By normal standards I should not enjoy “Goemon”

It is about a Japanese historical figure, Ishikawa Goemon, who Goemon-new-poster rather like the British Robin Hood or Dick Turpin, has built up a whole mythology (films, books, plays, computer games).  A robber-bandit, who distributed much of his spoils amongst the poor and needy.  I understand the film plays extensively with the standard story, as well as with other historical figures and events.  So by all accounts I should be totally lost right?

It also is filmed about 90% in green-screen computer generated scenarios.  Think “Sin City”, “300” and “Sky Captain and the World of Tomorrow”.  None of which have particularly thrilled me.  Nor did the director Kazuaki Kiriya ’s previous effort “Casshern” (never got more than 15 minutes into it).  So I should equally hate this right?

So imagine my surprise when I absolutely adored it.

If you are going to make a movie in this way – then you should aim big.  Make the generated scenes big and loud and colourful.  Do something you could not do with matte paintings and model work.  This film does that in spades.

If you are going to make a movie in this way – then you should make sure the quiet moments are effective as well as the money shots.  This film does that in spades.
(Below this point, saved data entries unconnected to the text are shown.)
(** [for (index, item) in items.into_iter().enumerate()]. *)
Fixpoint rebuild_from (current : SyntaxExpr) (index : nat) (items : list SyntaxExpr) (node : SyntaxNode)
    : SyntaxExpr :=
  match items with
  | [] => current
  | item :: items =>
      rebuild_from
        (MkSyntaxExpr (SBinary And current item)
           (SyntaxNode_new (span node)
              (node_id node +:+ ".and[" +:+ show_N (N.of_nat index) +:+ "]")))
        (S index) items node
  end.

Definition rebuild_boolean_and (items : list SyntaxExpr) (node : SyntaxNode) : option SyntaxExpr :=
  match items with
  | [] => None
  | current :: items => Some (rebuild_from current 0 items node)
  end.

(** What the transformers of [Rewrite] do: they return, the defaults rebuild the
    tree they are given, and overrides replace selections and nothing else. *)

(** ** Specification: rewriting by structural recursion

    [pick] chooses the selection of a select from its node, its selection and
    its rewritten selection; everything else is rebuilt. *)
Section Reference.
Variable pick : SyntaxNode → option SyntaxExpr → option SyntaxExpr → option SyntaxExpr.

Definition rw_order_by (rw_expr : SyntaxExpr → SyntaxExpr) (o : SyntaxOrderByExpr) : SyntaxOrderByExpr :=
  MkSyntaxOrderByExpr (rw_expr (ob_expr o)) (ob_asc o) (ob_nulls_first o) (ob_node o).

Definition rw_item (rw_expr : SyntaxExpr → SyntaxExpr) (i : SyntaxProjectionItem) : SyntaxProjectionItem :=
  match i with
  | PExpr d => PExpr (MkSyntaxProjectionExpr (rw_expr (pe_expr d)) (pe_alias d) (pe_node d))
  | i => i
  end.

Definition rw_select (rw_expr : SyntaxExpr → SyntaxExpr)
    (rw_table : SyntaxTableWithJoins → SyntaxTableWithJoins) (s : SyntaxSelect) : SyntaxSelect :=
  MkSyntaxSelect (sel_distinct s) (map (rw_item rw_expr) (sel_projection s)) (map rw_table (sel_from s))
    (pick (sel_node s) (sel_selection s) (option_map rw_expr (sel_selection s)))
    (map rw_expr (sel_group_by s)) (option_map rw_expr (sel_having s)) (sel_node s).

Definition rw_window (rw_expr : SyntaxExpr → SyntaxExpr) (w : WindowSpec) : WindowSpec :=
  MkWindowSpec (map rw_expr (win_partition_by w)) (map (rw_order_by rw_expr) (win_order_by w)) (win_node w).

Definition rw_join (rw_expr : SyntaxExpr → SyntaxExpr) (rw_relation : SyntaxRelation → SyntaxRelation)
    (j : SyntaxJoin) : SyntaxJoin :=
  MkSyntaxJoin (join_kind j) (rw_relation (join_relation j)) (option_map rw_expr (join_on j)) (join_node j).

Definition rw_branch (rw_expr : SyntaxExpr → SyntaxExpr) (b : SyntaxWhenThen) : SyntaxWhenThen :=
  MkSyntaxWhenThen (rw_expr (wt_condition b)) (rw_expr (wt_result b)).

Fixpoint rw_query (q : SyntaxQuery) : SyntaxQuery :=
  match q with
  | MkSyntaxQuery node ctes r body order_by limit offset clauses =>
      MkSyntaxQuery node
        (map (λ c, MkSyntaxCte (cte_name c) (cte_columns c) (rw_query (cte_query c)) (cte_node c)) ctes)
        r (rw_set_expr body) (map (rw_order_by rw_expr) order_by)
        (option_map rw_expr limit) (option_map rw_expr offset) clauses
  end
with rw_set_expr (e : SyntaxSetExpr) : SyntaxSetExpr :=
  match e with
  | SSelect s => SSelect (rw_select rw_expr rw_table s)
  | SUnionAll lhs rhs node => SUnionAll (rw_set_expr lhs) (rw_set_expr rhs) node
  | SSetUnsupported description node => SSetUnsupported description node
  end
with rw_table (t : SyntaxTableWithJoins) : SyntaxTableWithJoins :=
  match t with
  | MkSyntaxTableWithJoins relation joins node =>
      MkSyntaxTableWithJoins (rw_relation relation) (map (rw_join rw_expr rw_relation) joins) node
  end
with rw_relation (r : SyntaxRelation) : SyntaxRelation :=
  match r with
  | SDerived query alias node => SDerived (rw_query query) alias node
  | SNestedJoin table alias node => SNestedJoin (rw_table table) alias node
  | r => r
  end
with rw_expr (e : SyntaxExpr) : SyntaxExpr :=
  match e with MkSyntaxExpr kind node => MkSyntaxExpr (rw_kind kind) node end
with rw_kind (k : SyntaxExprKind) : SyntaxExprKind :=
  match k with
  | SUnary op e => SUnary op (rw_expr e)
  | SBinary op lhs rhs => SBinary op (rw_expr lhs) (rw_expr rhs)
  | SFunction f =>
      SFunction (MkSyntaxFunctionCall (fc_function f) (map rw_expr (fc_args f)) (fc_distinct f)
        (option_map rw_expr (fc_filter f)) (option_map (rw_window rw_expr) (fc_over f)))
  | SCase operand when_then else_result =>
      SCase (option_map rw_expr operand) (map (rw_branch rw_expr) when_then)
        (option_map rw_expr else_result)
  | SCast e t => SCast (rw_expr e) t
  | SBetween e low high negated => SBetween (rw_expr e) (rw_expr low) (rw_expr high) negated
  | SInList e items negated => SInList (rw_expr e) (map rw_expr items) negated
  | SInSubquery e q negated => SInSubquery (rw_expr e) (rw_query q) negated
  | SScalarSubquery q => SScalarSubquery (rw_query q)
  | SExists q => SExists (rw_query q)
  | SLike e pattern negated ci => SLike (rw_expr e) (rw_expr pattern) negated ci
  | SIsNull e negated => SIsNull (rw_expr e) negated
  | STuple items => STuple (map rw_expr items)
  | SArray items => SArray (map rw_expr items)
  | k => k
  end.
End Reference.

(** ** Visits that succeed *)

(** The visit returns [a] and leaves the state. *)
Definition gives {St Er A} (m : visit St Er A) (a : A) : Prop := ∀ s, m s = Some (Ok a, s).

Section Gives.
Context {St Er : Type}.

Lemma gives_ret {A} (a : A) : gives (St:=St) (Er:=Er) (vret a) a.
Proof. done. Qed.

Lemma gives_bind {A B} (m : visit St Er A) (k : A → visit St Er B) a b :
  gives m a → gives (k a) b → gives (vbind m k) b.
Proof. intros Hm Hk s. unfold vbind. by rewrite Hm. Qed.

Lemma gives_collect {A B} (f : A → visit St Er B) (g : A → B) l :
  Forall (λ x, gives (f x) (g x)) l → gives (vcollect f l) (map g l).
Proof.
  induction 1 as [|x l Hx _ IH]; simpl; [apply gives_ret|].
  eapply gives_bind; [done|]. eapply gives_bind; [done|]. apply gives_ret.
Qed.

Lemma gives_transpose {A B} (f : A → visit St Er B) (g : A → B) o :
  opt_all (λ x, gives (f x) (g x)) o → gives (vtranspose f o) (option_map g o).
Proof.
  destruct o as [x|]; simpl; intros Ho; [|apply gives_ret].
  eapply gives_bind; [by apply Ho|]. apply gives_ret.
Qed.
End Gives.

Create HintDb visits.
#[export] Hint Resolve gives_ret gives_collect gives_transpose : visits.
If you are going to make a movie in this way – then make sure your leading man is charismatic and is able to rise above the splendour of the special effects.  Yôsuke Eguchi is everything I want from a leading man.  And by God, does he look like he is having fun!

Kazuaki Kiriya is by trade a Music Video Director (probably most famous for a number of his ex-wife Hikaru Utada’s music videos).  He has a certain visual style which is rather unique and rather stunning.  Many Director’s of a similar ilk often fail to move from the 4 minutes of a music video to the 90 minutes or so of a feature film, but I think he succeeded marvellously here.

There are great performances all round, and my eye was also taken by some simply fabulous costume design.

The film rattles along at quite a pace, but still finds time to explore the back-story, and it really does not feel like a succession of set pieces.  The film also manages to play with the standard ending of the traditional Goemon story, not only allowing the story to gain some extra nuance, but something rather shocking happens.

It is not perfect – there does seem to be a couple of scenes missing, and some of the supporting cast are a little underused.  However, it is an amazing piece of cinema, and gets this viewer’s thumbs up.